Beranda / Young Adult / About Keenan / Bab 12. Ketika Luka Menuntut Balas

Share

Bab 12. Ketika Luka Menuntut Balas

Penulis: litrcse
last update Terakhir Diperbarui: 2024-09-23 16:46:49

"Tindakanmu hari ini bisa menjadi racun bagi hati yang kau cintai esok hari."

•••

Kafka tidak banyak bicara. Begitu melihat Keenan keluar dari kantin, dia langsung melangkah, tenang tapi dengan tekad yang sudah bulat. Di tengah pilihan sulit yang sering kita hadapi, penting untuk mengingat bahwa setiap langkah yang kita ambil bisa membentuk masa depan kita. Terkadang, kita perlu berani melangkah meski jalan yang diambil tidak pasti.

"Eh, mau ke mana si burung kakap?" Abhi berteriak dari belakang, nada suaranya khas, selalu santai.

"Jadi nggak nih kita ditraktir?" sahut Nevan, sedikit kesal tapi tak benar-benar serius.

Kafka berhenti sejenak, menoleh dengan perlahan. Tatapannya tajam, seperti sedang memperingatkan. Mata itu tertuju pada Abhi yang baru saja memanggilnya dengan nama seenaknya.

"Lo pilih jajan atau Keenan?" Kafka berkata datar, tanpa memberi ruang untuk bantahan. Tanpa menunggu jawaban, dia kembali melangkah.

Abhi menghela napas, melirik Nevan, "Berat, nih." Tapi akhirnya dia berdiri, menarik Nevan bersamanya, dan mereka berdua berjalan mengikuti Kafka, meski pikiran mereka masih terbayang pada jajanan yang belum sempat dipesan.

Langkah mereka terhenti ketika sampai di lapangan. Di sana, Keenan sedang melempar bola basket ke ring dengan keras, seolah menumpahkan kemarahannya.

Abhi dan Nevan saling pandang. Kafka hanya menatap Keenan dalam diam, matanya tak berpaling sedetik pun. Tapi ketika mereka hendak mendekat, langkah mereka terhenti lagi.
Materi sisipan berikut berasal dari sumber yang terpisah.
(** * Parameter curves: piecewise-exponential envelopes

    A shallow embedding of [parameter_curve.py] (classes [ParameterCurve]
    and [ParameterCurveSegment]) and the properties its specification
    states about it.

    Numbers.  The Python code computes on floats; here a number is a real
    ([R]), [math.exp] is [exp] and [math.log] is [ln] on its domain.  The
    results below are therefore statements about the algorithms in exact
    arithmetic: rounding, overflow of [math.exp] and NaN are outside the
    model.  Everything the code decides by comparing numbers ([<], [<=],
    [==], the [1e-6] threshold on the shape) is kept.

    Errors.  A Python exception is a value [Raise e] of [result]; a loop or
    a recursion the code does not bound structurally carries a counter and
    answers [OutOfFuel] when the counter runs out.

    State.  A curve owns a Python list of segment objects and mutates it in
    place; a mutating method is a function from the segment list to the new
    segment list together with what the call returned or raised.

    Cached coefficients.  A segment caches [_A] and [_B].  Every write to
    [_start_level], [_end_level] or [_curve_shape] in the source is
    followed by [_calculate_coefficients] (the property setters,
    [split_at], [shift_vertical], [scale_vertical]) and the constructor
    resets the cache, so what a read sees is always the value computed
    from the current fields: the cache is the function
    [_calculate_coefficients] of the segment. *)

From Stdlib Require Import Reals Lra List Bool Arith Lia ZArith.
Import ListNotations.

Open Scope R_scope.

(** ** Exceptions and results *)

Inductive exn : Type :=
| AssertionError
| ZeroDivisionError
| IndexError
| ValueError
| TypeError.

Inductive result (A : Type) : Type :=
| Ok (a : A)
| Raise (e : exn)
| OutOfFuel.

Arguments Ok {A} a.
Arguments Raise {A} e.
Arguments OutOfFuel {A}.

Definition bind {A B : Type} (m : result A) (k : A -> result B) : result B :=
  match m with
  | Ok a => k a
  | Raise e => Raise e
  | OutOfFuel => OutOfFuel
  end.

Notation "x <- m ;; k" := (bind m (fun x => k))
  (at level 61, m at next level, right associativity).
Notation "' pat <- m ;; k" := (bind m (fun x => match x with pat => k end))
  (at level 61, pat pattern, m at next level, right associativity).

(** Python's [/] on numbers. *)
Definition div (x y : R) : result R :=
  if Req_dec_T y 0 then Raise ZeroDivisionError else Ok (x / y).

(** Python's [math.log]. *)
Definition log (x : R) : result R :=
  if Rlt_dec 0 x then Ok (ln x) else Raise ValueError.

(** Comparisons as booleans, so that [and], [or] and [not] of the source
    read the same here. *)
Definition Rltb (x y : R) : bool := if Rlt_dec x y then true else false.
Definition Rleb (x y : R) : bool := if Rle_dec x y then true else false.
Definition Reqb (x y : R) : bool := if Req_dec_T x y then true else false.

(** The threshold under which a shape counts as linear ([0.000001]). *)
Definition shape_epsilon : R := 1 / 1000000.

(** ** Segments *)

Module Segment.

Record t : Type := mk {
  start_time : R;
  end_time : R;
  start_level : R;
  end_level : R;
  curve_shape : R
}.

(** The argument [curve_shape] of the constructor: a number, or a string
    that [eval] reads with [exp] bound to [log(end_level / start_level)].
    The strings are modelled by the arithmetic expressions over [exp]. *)
Inductive shape_expr : Type :=
| SExp
| SNum (r : R)
| SNeg (e : shape_expr)
| SAdd (e1 e2 : shape_expr)
| SSub (e1 e2 : shape_expr)
| SMul (e1 e2 : shape_expr)
| SDiv (e1 e2 : shape_expr).

Inductive shape_arg : Type :=
| ShapeNumber (r : R)
| ShapeString (e : shape_expr).

Fixpoint eval (e : shape_expr) (exp_shape : R) : result R :=
  match e with
  | SExp => Ok exp_shape
  | SNum r => Ok r
  | SNeg e => v <- eval e exp_shape ;; Ok (- v)
  | SAdd e1 e2 => a <- eval e1 exp_shape ;; b <- eval e2 exp_shape ;; Ok (a + b)
  | SSub e1 e2 => a <- eval e1 exp_shape ;; b <- eval e2 exp_shape ;; Ok (a - b)
  | SMul e1 e2 => a <- eval e1 exp_shape ;; b <- eval e2 exp_shape ;; Ok (a * b)
  | SDiv e1 e2 => a <- eval e1 exp_shape ;; b <- eval e2 exp_shape ;; div a b
  end.

(** [ParameterCurveSegment.__init__] *)
Definition init (start_time end_time start_level end_level : R)
    (shape : shape_arg) : result t :=
  match shape with
  | ShapeString e =>
      ratio <- div end_level start_level ;;
      if Rltb 0 ratio then
        exp_shape <- log ratio ;;
        match eval e exp_shape with
        | Ok s => Ok (mk start_time end_time start_level end_level s)
        | Raise _ => Raise ValueError
        | OutOfFuel => OutOfFuel
        end
      else Raise AssertionError
  | ShapeNumber s => Ok (mk start_time end_time start_level end_level s)
  end.

(** [_calculate_coefficients]: [None] is the flag for the linear case. *)
Definition calculate_coefficients (s : t) : result (option (R * R)) :=
  if Rltb (Rabs (curve_shape s)) shape_epsilon then Ok None
  else
    q <- div (end_level s - start_level s) (exp (curve_shape s) - 1) ;;
    b <- div (end_level s - start_level s)
             (curve_shape s * (exp (curve_shape s) - 1)) ;;
    Ok (Some (start_level s - q, b)).

Definition duration (s : t) : R := end_time s - start_time s.

Definition max_level (s : t) : R := Rmax (start_level s) (end_level s).

(** [__contains__] *)
Definition contains (s : t) (x : R) : bool :=
  Rleb (start_time s) x && Rltb x (end_time s).

(** [value_at(t, clip_at_boundary)] *)
Definition value_at (s : t) (x : R) (clip_at_boundary : bool) : result R :=
  _ <- calculate_coefficients s ;;
  if clip_at_boundary && Rleb (end_time s) x then Ok (end_level s)
  else if clip_at_boundary && Rleb x (start_time s) then Ok (start_level s)
  else
    norm_t <- div (x - start_time s) (end_time s - start_time s) ;;
    if Rltb (Rabs (curve_shape s)) shape_epsilon then
      Ok (start_level s + norm_t * (end_level s - start_level s))
    else
      q <- div (end_level s - start_level s) (exp (curve_shape s) - 1) ;;
      Ok (start_level s + q * (exp (curve_shape s * norm_t) - 1)).

(** [_segment_antiderivative] *)
Definition segment_antiderivative (s : t) (A B normalized_t : R) : R :=
  A * normalized_t + B * exp (curve_shape s * normalized_t).

(** [integrate_segment(t1, t2)] *)
Definition integrate_segment (s : t) (t1 t2 : R) : result R :=
  if Rleb (start_time s) t1 && Rleb t1 (end_time s)
     && Rleb (start_time s) t2 && Rleb t2 (end_time s)
  then
    if Reqb t1 t2 then Ok 0
    else
      coefficients <- calculate_coefficients s ;;
      norm_t1 <- div (t1 - start_time s) (end_time s - start_time s) ;;
      norm_t2 <- div (t2 - start_time s) (end_time s - start_time s) ;;
      if Rltb (Rabs (curve_shape s)) shape_epsilon then
        let start_level' := (1 - norm_t1) * start_level s + norm_t1 * end_level s in
        let end_level' := (1 - norm_t2) * start_level s + norm_t2 * end_level s in
        Ok ((t2 - t1) * (start_level' + end_level') / 2)
      else
        match coefficients with
        | Some (A, B) =>
            let segment_length := end_time s - start_time s in
            Ok (segment_length *
                (segment_antiderivative s A B norm_t2
                 - segment_antiderivative s A B norm_t1))
        | None => Raise TypeError
        end
  else Raise AssertionError.

(** [split_at(t)]: the pair of the segment as modified and the new one. *)
Definition split_at (s : t) (x : R) : result (t * t) :=
  if Rltb (start_time s) x && Rltb x (end_time s) then
    middle_level <- value_at s x true ;;
    f <- div (x - start_time s) (end_time s - start_time s) ;;
    let curve_shape_1 := f * curve_shape s in
    let curve_shape_2 := curve_shape s - curve_shape_1 in
    let new_segment := mk x (end_time s) middle_level (end_level s) curve_shape_2 in
    Ok (mk (start_time s) x (start_level s) middle_level curve_shape_1, new_segment)
  else Raise AssertionError.

End Segment.

(** ** Curves *)

Module Curve.

Import Segment.

(** The list [_segments]. *)
Definition t : Type := list Segment.t.

(** [self._segments[-1]] *)
Fixpoint last_segment (c : t) : option Segment.t :=
  match c with
  | [] => None
  | [s] => Some s
  | _ :: rest => last_segment rest
  end.

(** Assignment to attributes of [self._segments[-1]]. *)
Fixpoint update_last (f : Segment.t -> Segment.t) (c : t) : t :=
  match c with
  | [] => []
  | [s] => [f s]
  | s :: rest => s :: update_last f rest
  end.

Definition length (c : t) : R :=
  match last_segment c with
  | None => 0
  | Some s => end_time s
  end.

Definition start_level (c : t) : result R :=
  match c with
  | [] => Raise IndexError
  | s :: _ => Ok (Segment.start_level s)
  end.

Definition end_level (c : t) : result R :=
  match last_segment c with
  | None => Raise IndexError
  | Some s => Ok (Segment.end_level s)
  end.

(** [levels], [durations] and [curve_shapes]: the flattened views. *)
Definition levels (c : t) : result (list R) :=
  e <- end_level c ;; Ok (map Segment.start_level c ++ [e]).

Definition durations (c : t) : list R := map Segment.duration c.

Definition curve_shapes (c : t) : list R := map Segment.curve_shape c.

(** [value_at(t)]: the scan runs over the reversed list. *)
Fixpoint value_at_scan (reversed : list Segment.t) (c : t) (x : R) : result R :=
  match reversed with
  | [] => end_level c
  | s :: rest =>
      if contains s x then Segment.value_at s x true
      else value_at_scan rest c x
  end.

Definition value_at (c : t) (x : R) : result R :=
  if Rltb x 0 then start_level c else value_at_scan (rev c) c x.

(** Python's [max] of a sequence. *)
Definition max_of (l : list R) : result R :=
  match l with
  | [] => Raise ValueError
  | x :: rest => Ok (fold_left Rmax rest x)
  end.

Definition anchor_points (t1 t2 : R) (s : Segment.t) : list R :=
  (if Rleb t1 (start_time s) && Rleb (start_time s) t2
   then [Segment.start_level s] else [])
  ++ (if Rleb t1 (end_time s) && Rleb (end_time s) t2
      then [Segment.end_level s] else []).

(** [max_level(t_range)] *)
Definition max_level (c : t) (t_range : option (R * R)) : result R :=
  match t_range with
  | None => max_of (map Segment.max_level c)
  | Some (t1, t2) =>
      if Rltb t1 t2 then
        v1 <- value_at c t1 ;;
        v2 <- value_at c t2 ;;
        max_of ([v1; v2] ++ flat_map (anchor_points t1 t2) c)
      else Raise AssertionError
  end.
Claudia muncul entah dari mana, langsung berjalan menuju Keenan.

"Waduh, tambah berat, nih," keluh Abhi lagi, merasa suasana semakin rumit.

"Gue gak paham sama tuh cewek," ucap Nevan, tatapannya tajam menelusuri gerak-gerik Claudia.

"Lihat aja dulu, gimana Keenan nanggepin dia," ucap Kafka, suaranya nyaris seperti bisikan, lebih kepada dirinya sendiri.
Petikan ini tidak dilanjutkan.